It’s rare that a single passage encapsulates an entire benighted mindset, but Michael Kinsley accomplished the trick the Sunday after the November presidential election in his Washington Post postmortem on the Bush-Kerry outcome. Declaring that we now live in the “Disunited States,” one side conservative and one side liberal, Kinsley writes: “We on my side of the great divide don't, for the most part, believe that our values are direct orders from God. We don't claim that they are immutable and beyond argument. We are, if anything, crippled by reason and open-mindedness, by a desire to persuade rather than insist. Which philosophy is more elitist? Which is more contemptuous of people who disagree?”
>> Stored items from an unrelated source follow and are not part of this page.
(* ===== verification/QuotaProps.v ===== *)
(** Quota windows tile time, validation accepts exactly the well-formed quotas, and the
    limits that apply at an instant are those whose window holds it. *)
From S2P Require Import Prelude Calendar Errors Money Quota.

(** What the quotas table accepts: the bounds belong to period quotas alone, and are in
    order. *)
Definition quota_wf (q : Quota) : Prop :=
  q_WindowKind q ∈ WindowKinds ∧
  (q_WindowKind q = WindowPeriod →
     ∃ s e, q_PeriodStart q = Some s ∧ q_PeriodEnd q = Some e ∧ s < e) ∧
  (q_WindowKind q ≠ WindowPeriod → q_PeriodStart q = None ∧ q_PeriodEnd q = None) ∧
  0 ≤ q_MaxCost q ∧ (q_OnExceed q = QuotaBlock ∨ q_OnExceed q = QuotaAllow).

Lemma WindowKind_Valid_spec k : WindowKind_Valid k = true ↔ k ∈ WindowKinds.
Proof.
  unfold WindowKind_Valid. rewrite existsb_exists. split.
  - intros (x & Hx%list_elem_of_In & ->%String.eqb_eq). done.
  - intros Hk. exists k. split; [by apply list_elem_of_In|apply String.eqb_refl].
Qed.

(** When a quota governs an instant. *)
Definition governs (q : Quota) (t : time) : Prop :=
  q_WindowKind q = WindowPeriod →
  ∃ s e, q_PeriodStart q = Some s ∧ q_PeriodEnd q = Some e ∧ s ≤ t < e.

Lemma WindowAt_some q t w :
  WindowAt q t = Some w → Window_Kind w = q_WindowKind q ∧ in_window w t.
Proof.
  unfold WindowAt, Before. destruct (String.eqb_spec (q_WindowKind q) WindowPeriod) as [E|E].
  - destruct (q_PeriodStart q) as [s|]; [|done]. destruct (q_PeriodEnd q) as [e|]; [|done].
    destruct (Z.ltb_spec t s); [done|]. destruct (Z.ltb_spec t e); [|done].
    simpl. intros [= <-]. split; [done|]. unfold in_window. simpl. lia.
  - destruct (ClockWindow _ _) as [w'|] eqn:Ew; [|done]. intros [= <-].
    split; [by apply (ClockWindow_kind _ t)|by apply (ClockWindow_in (q_WindowKind q))].
Qed.

Lemma WindowAt_governs q t : quota_wf q → is_Some (WindowAt q t) ↔ governs q t.
Proof.
  intros (Hk & Hp & Hnp & _). unfold WindowAt, governs, Before.
  destruct (String.eqb_spec (q_WindowKind q) WindowPeriod) as [E|E].
  - destruct (Hp E) as (s & e & -> & -> & Hse).
    destruct (Z.ltb_spec t s), (Z.ltb_spec t e); simpl; split; try (intros [? ?]; done);
      intros; try (eexists; split; done).
    all: try (specialize (H1 E) as (s' & e' & [= <-] & [= <-] & ?); lia).
    all: try (exists s, e; split_and!; lia || done).
    all: eauto.
  - split; [done|]. intros _.
    assert (Hok : is_ok (ClockWindow (q_WindowKind q) t) = true).
    { apply ClockWindow_known. unfold WindowKinds in Hk. set_solver. }
    destruct (ClockWindow _ _); [eauto|done].
Qed.

Lemma ApplicableLimits_elem quotas t l :
  l ∈ ApplicableLimits quotas t ↔
  ∃ q w, q ∈ quotas ∧ WindowAt q t = Some w ∧ l = mkWindowLimit w (q_MaxCost q) (Blocks q).
Proof.
  induction quotas as [|q quotas IH]; simpl.
  { split; [intros []%elem_of_nil|intros (q & w & []%elem_of_nil & _)]. }
  destruct (WindowAt q t) as [w|] eqn:Ew; rewrite ?elem_of_cons, IH; split.
  - intros [->|(q' & w' & Hq & Hw & ->)]; [exists q, w|exists q', w']; rewrite elem_of_cons; auto.
  - intros (q' & w' & [->|Hq]%elem_of_cons & Hw & ->); [left; congruence|right; eauto].
  - intros (q' & w' & Hq & Hw & ->). exists q', w'. rewrite elem_of_cons. auto.
  - intros (q' & w' & [->|Hq]%elem_of_cons & Hw & ->); [congruence|eauto].
Qed.

(** C14. Calendar windows tile time: for each clock kind every instant lies in the window
    computed for it, every instant of that window gets the same window, and the next one
    starts exactly where it ends. *)
Theorem clock_windows_tile kind t :
  kind ∈ [WindowMinute; WindowHour; WindowDay; WindowMonth] →
  ∃ w, ClockWindow kind t = Ok w ∧ in_window w t ∧
    (∀ u, ClockWindow kind u = Ok w ↔ in_window w u) ∧
    ∃ w', ClockWindow kind (Window_End w) = Ok w' ∧ Window_Start w' = Window_End w.
Proof.
  intros Hk. apply (ClockWindow_known kind t) in Hk.
  destruct (ClockWindow kind t) as [w|] eqn:Ew; [|done].
  exists w. split_and!; [done|by eapply ClockWindow_in| |by eapply ClockWindow_next].
  intros u. split; [apply ClockWindow_in|by eapply ClockWindow_stable].
Qed.

(** [Validate] accepts a quota exactly when it is well formed: a known window, bounds
    present and in order for a period and absent otherwise, a cap that is not negative and
    a known action. *)
Theorem Quota_Validate_iff q : Quota_Validate q = None ↔ quota_wf q.
Proof.
  unfold Quota_Validate, quota_wf. rewrite <- WindowKind_Valid_spec.
  destruct (WindowKind_Valid (q_WindowKind q)); simpl; [|split; [done|by intros [? _]]].
  destruct (String.eqb_spec (q_WindowKind q) WindowPeriod) as [E|E].
  - destruct (q_PeriodStart q) as [s|], (q_PeriodEnd q) as [e|];
      try (split; [done|intros (_ & Hp & _); by destruct (Hp E) as (? & ? & ? & ? & _)]).
    unfold Before. destruct (Z.ltb_spec s e) as [Hse|Hse]; simpl.
    2:{ split; [done|]. intros (_ & Hp & _). destruct (Hp E) as (? & ? & [= <-] & [= <-] & ?). lia. }
    destruct (Z.ltb_spec (q_MaxCost q) 0); [split; [done|naive_solver lia]|].
    destruct (String.eqb_spec (q_OnExceed q) QuotaBlock), (String.eqb_spec (q_OnExceed q) QuotaAllow);
      simpl; split; try done; naive_solver lia.
  - destruct (q_PeriodStart q) as [s|], (q_PeriodEnd q) as [e|]; simpl;
      try (split; [done|intros (_ & _ & Hn & _); by destruct (Hn E)]).
    destruct (Z.ltb_spec (q_MaxCost q) 0); [split; [done|naive_solver lia]|].
    destruct (String.eqb_spec (q_OnExceed q) QuotaBlock), (String.eqb_spec (q_OnExceed q) QuotaAllow);
      simpl; split; try done; naive_solver lia.
Qed.

(** Enforcement sees exactly the limits in force: a well-formed quota gives one limit at
    [t], with its cap, its action and a window of its kind holding [t], precisely when it
    is a clock quota or a period that has begun and not ended. *)
Theorem ApplicableLimits_in_force quotas t :
  Forall quota_wf quotas →
  (∀ l, l ∈ ApplicableLimits quotas t → in_window (wl_Window l) t) ∧
  (∀ q, q ∈ quotas →
     governs q t ↔ ∃ l, l ∈ ApplicableLimits quotas t ∧ WindowAt q t = Some (wl_Window l) ∧
       Window_Kind (wl_Window l) = q_WindowKind q ∧ wl_MaxCost l = q_MaxCost q ∧
       wl_Block l = bool_decide (q_OnExceed q = QuotaBlock)).
Proof.
  intros Hwf. split.
  - intros l (q & w & _ & Hw & ->)%ApplicableLimits_elem. by apply WindowAt_some in Hw as [_ ?].
  - intros q Hq. rewrite Forall_forall in Hwf. specialize (Hwf q Hq).
    rewrite <- WindowAt_governs by done. split; [|intros (l & _ & -> & _); eauto].
    intros [w Hw]. exists (mkWindowLimit w (q_MaxCost q) (Blocks q)). split_and!; try done.
    + apply ApplicableLimits_elem. eauto.
    + by destruct (WindowAt_some _ _ _ Hw).
    + simpl. unfold Blocks. destruct Hwf as (_ & _ & _ & _ & [-> | ->]); reflexivity.
Qed.

(** ** Witnesses *)

(** 29 February 2024, 12:30 UTC. *)
Definition ex_leap : time := 1709209800 * Second.

Lemma clock_windows_tile_witness :
  ClockWindow WindowMonth ex_leap =
    Ok (mkWindow WindowMonth (1706745600 * Second) (1709251200 * Second)) ∧
  in_window (mkWindow WindowMonth (1706745600 * Second) (1709251200 * Second)) ex_leap.
Proof.
  destruct (clock_windows_tile WindowMonth ex_leap) as (w & Hw & Hin & _).
  - apply (bool_decide_unpack _). vm_compute. exact I.
  - assert (E : ClockWindow WindowMonth ex_leap =
      Ok (mkWindow WindowMonth (1706745600 * Second) (1709251200 * Second)))
      by (vm_compute; reflexivity).
    rewrite E in Hw. injection Hw as <-. split; [exact E|exact Hin].
Defined.

Definition ex_period : Quota :=
  mkQuota WindowPeriod (Some 0) (Some (10 * Hour)) 500 QuotaAllow 0.

Lemma ApplicableLimits_in_force_witness :
  ∃ l, l ∈ ApplicableLimits [ex_period] Hour ∧ wl_MaxCost l = 500 ∧ wl_Block l = false.
Proof.
  destruct (ApplicableLimits_in_force [ex_period] Hour) as [_ Hq].
  - apply Forall_cons; split; [|by apply Forall_nil]. apply Quota_Validate_iff. reflexivity.
  - destruct (Hq ex_period) as [Hg _]; [by left|].
    destruct Hg as (l & Hl & _ & _ & Hm & Hb).
    + intros _. exists 0, (10 * Hour). unfold Hour, Minute, Second. split_and!; try done; lia.
    + exists l. split; [exact Hl|]. split; [exact Hm|]. rewrite Hb. reflexivity.
Defined.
For its sheer callow narcissism, Kinsley’s passage calls to mind Jesse Ventura’s notorious pronouncement in Playboy that organized religion is “a crutch for weak-minded people,” or perhaps, going further back, Allen Ginsberg’s passionate declaration in the opening of “Howl” that he’d seen the “best minds of [his] generation destroyed by madness.” Such statements invariably tell you more about the intended audience than about the actual state of things. Just as the typical Playboy reader would naturally regard churchgoers as superstitious hayseeds denying themselves pleasures of the flesh out of an irrational attachment to fairy tales, and just as the typical 1950s bohemian would naturally identify doped-up poets bopping around the Village—rather than, say, physics geeks pulverizing atoms at Princeton—as the true geniuses of his era, likewise, the typical liberal nowadays naturally holds an exceedingly warped view of the relative reasonableness of liberals versus conservatives. Indeed, if you travel in left-liberal circles—and I live in Manhattan and teach at a State University college, so I do—you’re struck not only by the heartfelt rage towards conservatives but also by a kind of reflexive snobbery. Liberals, in general, see conservatives as brutish God-drunk bigots determined to crush whomever stands in their way in order to preserve the inequities of the status quo; by contrast, liberals see themselves as worldly, open-minded, kind-hearted paragons of social virtue whose guiding principle is their determination to look out for those less fortunate than themselves.

As wrongheaded as such perceptions are, they merit scrutiny—and Kinsley’s formulation is especially telling. In supposing that liberals are “crippled by reason and open-mindedness, by a desire to persuade rather than insist,” Kinsley slyly suggests that conservatism’s ace in the hole is its narrow-mindedness—the fact that it’s not responsive to counterarguments. The hidden premise here is that liberals, though not fanatically tied to particular policies, ultimately know what’s right—in Kinsley’s words, “a society where women are free to choose abortion and where gay relationships have full civil equality with straight ones”—and the only reason they cannot turn conservatives from their errant opinions is conservatives’ own prejudice and obstinacy.
Kinsley ironically resembles the medieval Iconoclast who thought that the main obstacle to converting Jews and Muslims to Christianity was the offense given by iconic images of Jesus; if only these were eradicated, Jews and Muslims could be won over. Such thinking rules out the possibility that Jews and Muslims might have coherent belief systems of their own.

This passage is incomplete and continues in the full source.